Torah Study Notes 6-15-13

June 15, 2013
p. 1043
Judges – The story of Jephthah addresses the nature and quality of leadership. The related Torah portion in Numbers deals with reaching the banks of the Jordon River, the final encampment before entering the Land. Judges reflects the deterioration of the notion of forming a nation out of the tribes. This is chiastic in that what is in Numbers is repetitive or analogous to what has happened in Exodus. Recall the attack by the Amalekites after crossing the Red Sea See: .

11:1 The son of a prostitute he was the son of Gilead – a mighty warrior. Note that the city of Gilead is on the other side of the Jordon River so this is probably only a geographic name. This land was acquired by military force. J becomes an outlaw and goes out raiding. LL: I am troubled by the notion that becoming an outlaw is his only alternative. This is not quite the analogous situation of Jean Val jean in Les Miserables. SN: being an “outlaw” in this context may not necessarily indicate a highwayman. It could mean someone who is literally outside the law of the community.
11:4 The Ammonites attack Israel and the people ask J to defend them. He requires that he be named chieftain if he is successful. The people agree.
11:11 J is confirmed as commander in chief. The King of Ammon explains his hostility – relating to the seizure of lands at the time they crossed the Jordon.
11:14 A recital of the Israelites peregrinations in order to enter the Land. See map on page 1158. In Exodus they were totally reliant on Moses and Aaron. In Numbers the people are still complaining after their travels in the Wilderness. A similar series of challenges take place in Numbers – but Moses and Aaron are overwhelmed and eventually do not enter the Land. The Israelites themselves meanwhile are getting stronger. There is no reference to the aid of God – instead it is the strength of the people that prevails. This story of Jephthah puts all of this into context – now, with J, they are a formidable fighting force. Isaac Asimov said that the best way to create science fiction was to take one aspect – change it – and watch how everything else is distorted – like time travel or the existence of robots.
11:23 LL: The story of Moses striking the rock to obtain water for the people and then not obeying God’s instructions to speak to the rock. Could this be a metaphor dealing with leadership where the rock is actually the people? With that interpretation it is the people who first have to be forced to obtain the water and later persuaded to do so. PG: Sometimes a rock is just a rock. The reference to three hundred years is confusing – the reference is likely to the entry into the land recited in the Book of Numbers. The reference here to Balak shows the lineage to Ruth and ultimately to David. Here he is described as acting sensibly.
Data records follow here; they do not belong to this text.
Lemma update_transaction_status_keeps (wanted : string) (data : gmap string json) :
  keeps_ledger (Tier1Routes.update_transaction_status wanted data).
Proof.
  unfold Tier1Routes.update_transaction_status, Tier1Routes.first_transaction.
  ledger_through.
  apply reads_only_keeps, update_timing_reads.
Qed.

Lemma delete_entity_keeps (entity_id : Z) :
  keeps_ledger (FinanceRoutes.delete_entity entity_id).
Proof.
  unfold FinanceRoutes.delete_entity, FinanceRoutes.get_or_404. ledger_through.
Qed.

Lemma serve_keeps (request : Request) (w : World) :
  ledger_kept (db w) (db (serve request w)).
Proof.
  destruct request; cbn [serve].
  - apply reads_only_keeps, get_transactions_reads.
  - apply create_transaction_keeps.
  - apply reads_only_keeps, african_overview_reads.
  - apply reads_only_keeps, get_tier1_transactions_reads.
  - apply create_tier1_transaction_keeps.
  - apply reads_only_keeps, get_tier1_transaction_reads.
  - apply update_transaction_status_keeps.
  - apply reads_only_keeps, tier1_overview_reads.
  - apply delete_entity_keeps.
Qed.

(** ** What an accepted creation stores *)

Lemma reads_only_run {A : Type} (m : M A) (w w1 : World) (r : result A) :
  reads_only m -> m w = (r, w1) -> db w1 = db w.
Proof. intros H E. specialize (H w). rewrite E in H. exact H. Qed.

Lemma try_except_Ok {A : Type} (body : M A) (handler : exn -> M A) (w w' : World) (a : A) :
  try_except body handler w = (Ok a, w') ->
  body w = (Ok a, w') \/ exists e w1, body w = (Raise e, w1) /\ handler e w1 = (Ok a, w').
Proof.
  unfold try_except. destruct (body w) as [[a1 | e] w1]; intros H.
  - left. exact H.
  - right. exists e, w1. split; [reflexivity | exact H].
Qed.

Lemma existsb_false_all {A : Type} (f : A -> bool) (l : list A) :
  existsb f l = false -> forall x, x ∈ l -> f x = false.
Proof.
  intros H x Hx. apply list_elem_of_In in Hx.
  destruct (f x) eqn:E; [| reflexivity].
  assert (existsb f l = true) as Ht by (apply existsb_exists; eauto).
  congruence.
Qed.

(** Peels the bound parameters of an INSERT or UPDATE that went through. *)
Ltac peel_binds :=
  repeat match goal with
    | E : result_bind _ _ = Ok _ |- _ => apply result_bind_Ok in E as (? & ? & ?)
    | E : text_bind _ = Ok _ |- _ => apply text_bind_Ok in E
    | E : not_null _ = Ok _ |- _ => apply not_null_Ok in E
    end;
  subst.

Lemma african_insert_row_Ok (new_id : Z) (t1 t2 t3 : datetime)
    (args : African.PaymentTransactionArgs) (row : African.PaymentTransaction) :
  African.insert_row new_id t1 t2 t3 args = Ok row ->
  African.id row = new_id
  /\ African.transaction_id row = African.arg_transaction_id args
  /\ African.gateway_id row = African.arg_gateway_id args
  /\ African.integration_id row = African.arg_integration_id args
  /\ African.reference row = African.arg_reference args
  /\ African.status row = African.arg_status args
  /\ numeric_bind (African.arg_amount args) = Ok (Some (African.amount row)).
Proof.
  unfold African.insert_row. intros H. peel_binds.
  match goal with
  | H : match ?bound with Some _ => _ | None => _ end = Ok _ |- _ =>
      destruct bound as [hundredths |]; [injection H as <- | discriminate H]
  end.
  simpl. repeat split; try reflexivity. assumption.
Qed.

Lemma african_add_and_commit_Ok (args : African.PaymentTransactionArgs) (w w' : World)
    (row : African.PaymentTransaction) :
  AfricanRoutes.add_and_commit args w = (Ok row, w') ->
  (exists t1 t2 t3,
     African.insert_row (next_id (payment_keys (db w))) t1 t2 t3 args = Ok row)
  /\ (forall t, t ∈ payment_transactions (db w) ->
        African.transaction_id t <> African.transaction_id row)
  /\ db w' = with_payment_transactions (payment_transactions (db w) ++ [row]) (db w).
Proof.
  unfold AfricanRoutes.add_and_commit, bind, query, utcnow, lift, commit, raise, ret.
  cbn [db clock clock_reads].
  match goal with |- context [African.insert_row ?i ?a ?b ?c args] =>
    destruct (African.insert_row i a b c args) as [row' | e] eqn:Hrow end;
    [| discriminate].
  destruct (existsb _ _) eqn:Hfresh; [discriminate |].
  intros H. injection H as <- <-. split; [| split].
  - eauto.
  - intros t Ht Heq. pose proof (existsb_false_all _ _ Hfresh t Ht) as Hne.
    cbv beta in Hne. rewrite Heq in Hne. rewrite String.eqb_refl in Hne. discriminate.
  - reflexivity.
Qed.

Lemma first_integration_reads (param : json) :
  reads_only (AfricanRoutes.first_integration param).
Proof. unfold AfricanRoutes.first_integration. read_through. Qed.

Lemma currency_upper_reads (v : json) : reads_only (AfricanRoutes.currency_upper v).
Proof. unfold AfricanRoutes.currency_upper. read_through. Qed.

Lemma gateway_country_code_reads (integration : African.PaymentGatewayIntegration) :
  reads_only (AfricanRoutes.integration_gateway_country_code integration).
Proof. unfold AfricanRoutes.integration_gateway_country_code. read_through. Qed.

Lemma create_transaction_created (peer : AfricanRoutes.Peer) (data : gmap string json)
    (w w' : World) (r : AfricanRoutes.Response) :
  AfricanRoutes.create_transaction peer data w = (Ok r, w') ->
  AfricanRoutes.code r = 201 ->
  exists row,
    db w' = with_payment_transactions (payment_transactions (db w) ++ [row]) (db w)
    /\ AfricanRoutes.body r
       = AfricanRoutes.BTransaction "Transaction created successfully" (African.to_dict row)
    /\ African.id row = next_id (payment_keys (db w))
    /\ (forall t, t ∈ payment_transactions (db w) ->
          African.transaction_id t <> African.transaction_id row)
    /\ column_is (African.integration_id row) (dict_get data "integration_id") = true
    /\ African.reference row = dict_get data "reference"
    /\ African.status row = JStr "Pending"
    /\ numeric_bind (dict_get data "amount") = Ok (Some (African.amount row)).
Proof.
  unfold AfricanRoutes.create_transaction. intros H Hcode.
  apply try_except_Ok in H as [H | (e & w1 & _ & H)];
    [| injection H as <- _; discriminate Hcode].
  destruct (find _ AfricanRoutes.required_fields) as [field |];
    [injection H as <- _; discriminate Hcode |].
  apply bind_Ok in H as (found & w1 & Hfound & H).
  pose proof (reads_only_run _ _ _ _ (first_integration_reads _) Hfound) as Hw1.
  destruct found as [integration |]; [| injection H as <- _; discriminate Hcode].
  apply bind_Ok in H as (hex & w2 & Hhex & H).
  pose proof (reads_only_run _ _ _ _ reads_only_uuid4_hex Hhex) as Hw2.
  apply bind_Ok in H as (currency & w3 & Hcur & H).
  pose proof (reads_only_run _ _ _ _ (currency_upper_reads _) Hcur) as Hw3.
  apply bind_Ok in H as (country & w4 & Hcountry & H).
  pose proof (reads_only_run _ _ _ _ (gateway_country_code_reads _) Hcountry) as Hw4.
  apply bind_Ok in H as (row & w5 & Hrow & H).
  injection H as <- <-.
  apply african_add_and_commit_Ok in Hrow as ((t1 & t2 & t3 & Hins) & Hfresh & Hdb).
  apply african_insert_row_Ok in Hins as (Hid & _ & _ & Hint & Href & Hstatus & Hamount).
  assert (db w4 = db w) as Hw by congruence.
  rewrite Hw in *.
  cbn [African.arg_integration_id African.arg_reference African.arg_status
       African.arg_amount] in Hint, Href, Hstatus, Hamount.
  exists row. repeat split; try assumption.
  rewrite Hint.
  unfold AfricanRoutes.first_integration, bind, bind_param, query, ret, raise in Hfound.
  destruct (sqlite_scalar (dict_get data "integration_id")); [| discriminate Hfound].
  injection Hfound as Hfind _.
  apply find_some in Hfind as [_ Hmatch]. exact Hmatch.
Qed.

Lemma tier1_insert_row_Ok (new_id : Z) (t1 t2 t3 : datetime)
    (args : Tier1.Tier1TransactionArgs) (row : Tier1.Tier1Transaction) :
  Tier1.insert_row new_id t1 t2 t3 args = Ok row ->
  Tier1.id row = new_id
  /\ Tier1.transaction_id row = Tier1.arg_transaction_id args
  /\ Tier1.reference row = Tier1.arg_reference args
  /\ Tier1.status row = Tier1.status_default
  /\ numeric_bind (Tier1.arg_amount args) = Ok (Some (Tier1.amount row)).
Proof.
  unfold Tier1.insert_row. intros H. peel_binds.
  match goal with
  | H : match ?bound with Some _ => _ | None => _ end = Ok _ |- _ =>
      destruct bound as [hundredths |]; [injection H as <- | discriminate H]
  end.
  simpl. repeat split; try reflexivity. assumption.
Qed.

Lemma tier1_add_and_commit_Ok (args : Tier1.Tier1TransactionArgs) (w w' : World)
    (row : Tier1.Tier1Transaction) :
  Tier1Routes.add_and_commit args w = (Ok row, w') ->
  (exists t1 t2 t3, Tier1.insert_row (next_id (tier1_keys (db w))) t1 t2 t3 args = Ok row)
  /\ (forall t, t ∈ tier1_transactions (db w) ->
        Tier1.transaction_id t <> Tier1.transaction_id row)
  /\ db w' = with_tier1_transactions (tier1_transactions (db w) ++ [row]) (db w).
Proof.
  unfold Tier1Routes.add_and_commit, bind, query, utcnow, lift, commit, raise, ret.
  cbn [db clock clock_reads].
  match goal with |- context [Tier1.insert_row ?i ?a ?b ?c args] =>
    destruct (Tier1.insert_row i a b c args) as [row' | e] eqn:Hrow end;
    [| discriminate].
  destruct (existsb _ _) eqn:Hfresh; [discriminate |].
  intros H. injection H as <- <-. split; [| split].
  - eauto.
  - intros t Ht Heq. pose proof (existsb_false_all _ _ Hfresh t Ht) as Hne.
    cbv beta in Hne. rewrite Heq in Hne. rewrite String.eqb_refl in Hne. discriminate.
  - reflexivity.
Qed.

Lemma create_tier1_transaction_created (data : gmap string json) (w w' : World)
    (r : Tier1Routes.Response) :
  Tier1Routes.create_tier1_transaction data w = (Ok r, w') ->
  Tier1Routes.code r = 201 ->
  exists row,
    db w' = with_tier1_transactions (tier1_transactions (db w) ++ [row]) (db w)
    /\ Tier1Routes.body r
       = Tier1Routes.BMessage "Tier 1 transaction created successfully" (Tier1.to_dict row)
    /\ Tier1.id row = next_id (tier1_keys (db w))
    /\ (forall t, t ∈ tier1_transactions (db w) ->
          Tier1.transaction_id t <> Tier1.transaction_id row)
    /\ Tier1.status row = JStr "Pending"
    /\ numeric_bind (dict_get data "amount") = Ok (Some (Tier1.amount row)).
Proof.
  unfold Tier1Routes.create_tier1_transaction. intros H Hcode.
  apply try_except_Ok in H as [H | (e & w1 & _ & H)];
    [| injection H as <- _; discriminate Hcode].
  destruct (find _ Tier1Routes.required_fields) as [field |];
    [injection H as <- _; discriminate Hcode |].
  apply bind_Ok in H as (hex & w1 & Hhex & H).
  pose proof (reads_only_run _ _ _ _ reads_only_uuid4_hex Hhex) as Hw1.
  apply bind_Ok in H as (reference_hex & w2 & Hhex2 & H).
  pose proof (reads_only_run _ _ _ _ reads_only_uuid4_hex Hhex2) as Hw2.
  apply bind_Ok in H as (row & w3 & Hrow & H).
  injection H as <- <-.
  apply tier1_add_and_commit_Ok in Hrow as ((t1 & t2 & t3 & Hins) & Hfresh & Hdb).
  apply tier1_insert_row_Ok in Hins as (Hid & _ & _ & Hstatus & Hamount).
  assert (db w2 = db w) as Hw by congruence.
  rewrite Hw in *.
  cbn [Tier1.arg_amount] in Hamount.
  exists row. repeat split; assumption.
Qed.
11:29 The spirit of the Eternal settled upon J. He makes a vow to the Eternal. LL: Is he bargaining with God? He subdues the Ammonites. Recall that he doesn’t completely keep his vow as to the burnt offering. See Ch. 12 of Judges. As the stories in Judges progress the protagonists become less and less heroic. Consider Sampson who ultimately cannot be fully successful until he kills himself. SF: Two things – the spirit of the Eternal settled upon J – how do we first gain and then lose divine support?? PG: The loss is not covered in the Haftarah. That is a theological concept that is applied to the story after the fact. The references to God here are more likely a reflection of a psychological state – combined with common language usage. Note that this land on the east bank of the Jordan is not land that was promised to Israel by God. Since they are in exile in Babylonia at the time this was written this story has to do with return to the land – the personality and actions of J are intended to bring that result. PG: We are sympathetic to individuals whose lives are not of their own making. The rabbinic question posed after the fall of the 2nd Temple is: why was the Land lost to Rome? The answers are various: hubris, loss of faith, and even the notion that no polity is needed to maintain one’s faith – hence the anti-Zionists. This latter continues to be a position of the ultra-Orthodox in Israel today.